## What you need to do
Below are entries; copy exactly the lines from the one with "(forall x y, a" through the one with "b) = false.", both included, and leave out the rest.

## Supplied entries
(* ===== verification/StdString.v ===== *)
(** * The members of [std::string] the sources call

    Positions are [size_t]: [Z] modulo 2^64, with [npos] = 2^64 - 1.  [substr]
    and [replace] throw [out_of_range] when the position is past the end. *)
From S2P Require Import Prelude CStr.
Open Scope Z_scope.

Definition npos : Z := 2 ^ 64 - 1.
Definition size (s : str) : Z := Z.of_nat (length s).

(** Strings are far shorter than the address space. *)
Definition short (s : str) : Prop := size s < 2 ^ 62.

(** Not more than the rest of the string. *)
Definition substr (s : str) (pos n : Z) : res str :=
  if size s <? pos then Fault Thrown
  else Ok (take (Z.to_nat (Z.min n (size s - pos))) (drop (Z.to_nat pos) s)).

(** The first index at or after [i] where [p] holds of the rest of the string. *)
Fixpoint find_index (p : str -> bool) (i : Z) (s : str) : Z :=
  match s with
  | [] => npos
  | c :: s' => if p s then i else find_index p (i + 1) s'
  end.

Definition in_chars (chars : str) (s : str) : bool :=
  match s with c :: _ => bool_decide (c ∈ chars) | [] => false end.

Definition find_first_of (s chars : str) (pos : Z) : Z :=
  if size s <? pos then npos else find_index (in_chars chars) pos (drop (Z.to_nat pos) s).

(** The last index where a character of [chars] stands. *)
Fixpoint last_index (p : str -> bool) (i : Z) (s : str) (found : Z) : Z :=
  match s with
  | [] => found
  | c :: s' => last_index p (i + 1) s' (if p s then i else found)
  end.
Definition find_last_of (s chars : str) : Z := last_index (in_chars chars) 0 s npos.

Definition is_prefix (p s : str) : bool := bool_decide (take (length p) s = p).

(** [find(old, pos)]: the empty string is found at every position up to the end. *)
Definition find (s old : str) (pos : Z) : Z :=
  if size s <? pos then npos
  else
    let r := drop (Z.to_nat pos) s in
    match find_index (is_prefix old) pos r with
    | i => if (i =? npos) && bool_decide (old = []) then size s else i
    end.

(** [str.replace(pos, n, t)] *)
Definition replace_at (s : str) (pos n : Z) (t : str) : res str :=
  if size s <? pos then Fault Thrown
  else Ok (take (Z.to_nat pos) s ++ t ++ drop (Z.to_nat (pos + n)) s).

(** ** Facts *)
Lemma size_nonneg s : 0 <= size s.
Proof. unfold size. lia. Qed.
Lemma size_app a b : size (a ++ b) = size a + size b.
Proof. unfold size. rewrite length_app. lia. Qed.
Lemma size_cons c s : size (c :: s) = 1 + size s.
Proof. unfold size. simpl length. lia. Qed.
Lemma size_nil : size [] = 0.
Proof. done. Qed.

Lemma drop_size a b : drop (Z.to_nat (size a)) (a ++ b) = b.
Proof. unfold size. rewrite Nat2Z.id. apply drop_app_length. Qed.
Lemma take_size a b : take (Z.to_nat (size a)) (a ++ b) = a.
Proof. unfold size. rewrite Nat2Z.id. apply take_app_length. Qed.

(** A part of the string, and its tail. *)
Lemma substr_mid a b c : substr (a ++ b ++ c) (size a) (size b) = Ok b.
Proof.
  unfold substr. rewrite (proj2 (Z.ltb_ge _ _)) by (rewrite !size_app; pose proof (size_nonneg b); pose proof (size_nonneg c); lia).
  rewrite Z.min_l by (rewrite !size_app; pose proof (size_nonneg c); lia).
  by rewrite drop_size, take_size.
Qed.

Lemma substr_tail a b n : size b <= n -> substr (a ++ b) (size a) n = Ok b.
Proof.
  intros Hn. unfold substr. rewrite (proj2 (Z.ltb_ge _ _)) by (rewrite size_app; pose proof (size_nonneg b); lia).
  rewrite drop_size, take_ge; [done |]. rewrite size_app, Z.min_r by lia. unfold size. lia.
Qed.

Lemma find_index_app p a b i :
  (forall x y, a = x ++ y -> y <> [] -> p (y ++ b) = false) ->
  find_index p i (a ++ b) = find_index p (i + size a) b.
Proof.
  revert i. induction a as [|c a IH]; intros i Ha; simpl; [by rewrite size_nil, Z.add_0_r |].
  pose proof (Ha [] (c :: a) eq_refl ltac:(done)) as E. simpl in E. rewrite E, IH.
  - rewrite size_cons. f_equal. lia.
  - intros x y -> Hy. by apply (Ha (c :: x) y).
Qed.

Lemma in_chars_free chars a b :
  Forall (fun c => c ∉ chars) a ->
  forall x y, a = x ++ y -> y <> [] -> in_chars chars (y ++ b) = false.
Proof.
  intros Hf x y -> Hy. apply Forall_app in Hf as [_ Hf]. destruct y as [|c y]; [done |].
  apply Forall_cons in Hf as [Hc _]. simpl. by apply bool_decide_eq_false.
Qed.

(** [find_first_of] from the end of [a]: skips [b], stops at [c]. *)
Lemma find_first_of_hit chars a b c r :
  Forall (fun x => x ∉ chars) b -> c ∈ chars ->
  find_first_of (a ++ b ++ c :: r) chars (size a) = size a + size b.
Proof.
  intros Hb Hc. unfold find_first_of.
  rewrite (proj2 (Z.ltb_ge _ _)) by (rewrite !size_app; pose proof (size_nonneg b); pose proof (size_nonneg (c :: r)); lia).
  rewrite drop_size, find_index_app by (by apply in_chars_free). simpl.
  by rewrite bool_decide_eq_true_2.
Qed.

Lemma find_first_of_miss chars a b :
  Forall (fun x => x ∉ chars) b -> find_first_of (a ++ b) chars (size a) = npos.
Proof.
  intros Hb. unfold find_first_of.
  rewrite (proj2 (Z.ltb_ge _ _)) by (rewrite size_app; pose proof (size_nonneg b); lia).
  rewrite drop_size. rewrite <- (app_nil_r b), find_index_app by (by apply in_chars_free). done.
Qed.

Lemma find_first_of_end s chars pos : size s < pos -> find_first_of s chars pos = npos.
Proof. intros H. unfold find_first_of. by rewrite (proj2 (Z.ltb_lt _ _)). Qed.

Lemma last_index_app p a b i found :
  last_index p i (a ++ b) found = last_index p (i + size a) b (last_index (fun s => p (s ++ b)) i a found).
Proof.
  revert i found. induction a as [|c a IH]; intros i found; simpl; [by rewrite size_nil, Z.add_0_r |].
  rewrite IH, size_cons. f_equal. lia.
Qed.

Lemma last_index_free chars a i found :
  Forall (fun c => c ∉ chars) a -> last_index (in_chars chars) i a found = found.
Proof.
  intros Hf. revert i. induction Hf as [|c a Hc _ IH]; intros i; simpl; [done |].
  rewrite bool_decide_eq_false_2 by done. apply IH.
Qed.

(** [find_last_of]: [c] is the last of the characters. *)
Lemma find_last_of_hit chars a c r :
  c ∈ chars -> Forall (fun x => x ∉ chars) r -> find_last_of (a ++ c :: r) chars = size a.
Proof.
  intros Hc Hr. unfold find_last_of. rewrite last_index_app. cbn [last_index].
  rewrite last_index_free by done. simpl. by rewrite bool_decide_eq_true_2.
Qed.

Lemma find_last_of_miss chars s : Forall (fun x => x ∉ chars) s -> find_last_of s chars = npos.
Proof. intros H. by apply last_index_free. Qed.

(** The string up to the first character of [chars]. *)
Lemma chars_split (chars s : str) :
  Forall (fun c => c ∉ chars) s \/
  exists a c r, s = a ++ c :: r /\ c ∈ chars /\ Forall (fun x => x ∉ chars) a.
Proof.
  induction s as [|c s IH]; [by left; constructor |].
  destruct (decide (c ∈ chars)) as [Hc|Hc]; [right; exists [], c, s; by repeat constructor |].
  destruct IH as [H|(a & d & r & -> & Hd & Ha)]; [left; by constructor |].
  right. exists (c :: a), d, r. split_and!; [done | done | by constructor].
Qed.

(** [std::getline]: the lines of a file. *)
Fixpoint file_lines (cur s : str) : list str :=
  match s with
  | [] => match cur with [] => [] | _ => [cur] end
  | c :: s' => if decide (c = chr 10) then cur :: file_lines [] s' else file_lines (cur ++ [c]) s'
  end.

## Answer area
  (forall x y, a = x ++ y -> y <> [] -> p (y ++ b) = false) ->
  find_index p i (a ++ b) = find_index p (i + size a) b.
Proof.
  revert i. induction a as [|c a IH]; intros i Ha; simpl; [by rewrite size_nil, Z.add_0_r |].
  pose proof (Ha [] (c :: a) eq_refl ltac:(done)) as E. simpl in E. rewrite E, IH.
  - rewrite size_cons. f_equal. lia.
  - intros x y -> Hy. by apply (Ha (c :: x) y).
Qed.

Lemma in_chars_free chars a b :
  Forall (fun c => c ∉ chars) a ->
  forall x y, a = x ++ y -> y <> [] -> in_chars chars (y ++ b) = false.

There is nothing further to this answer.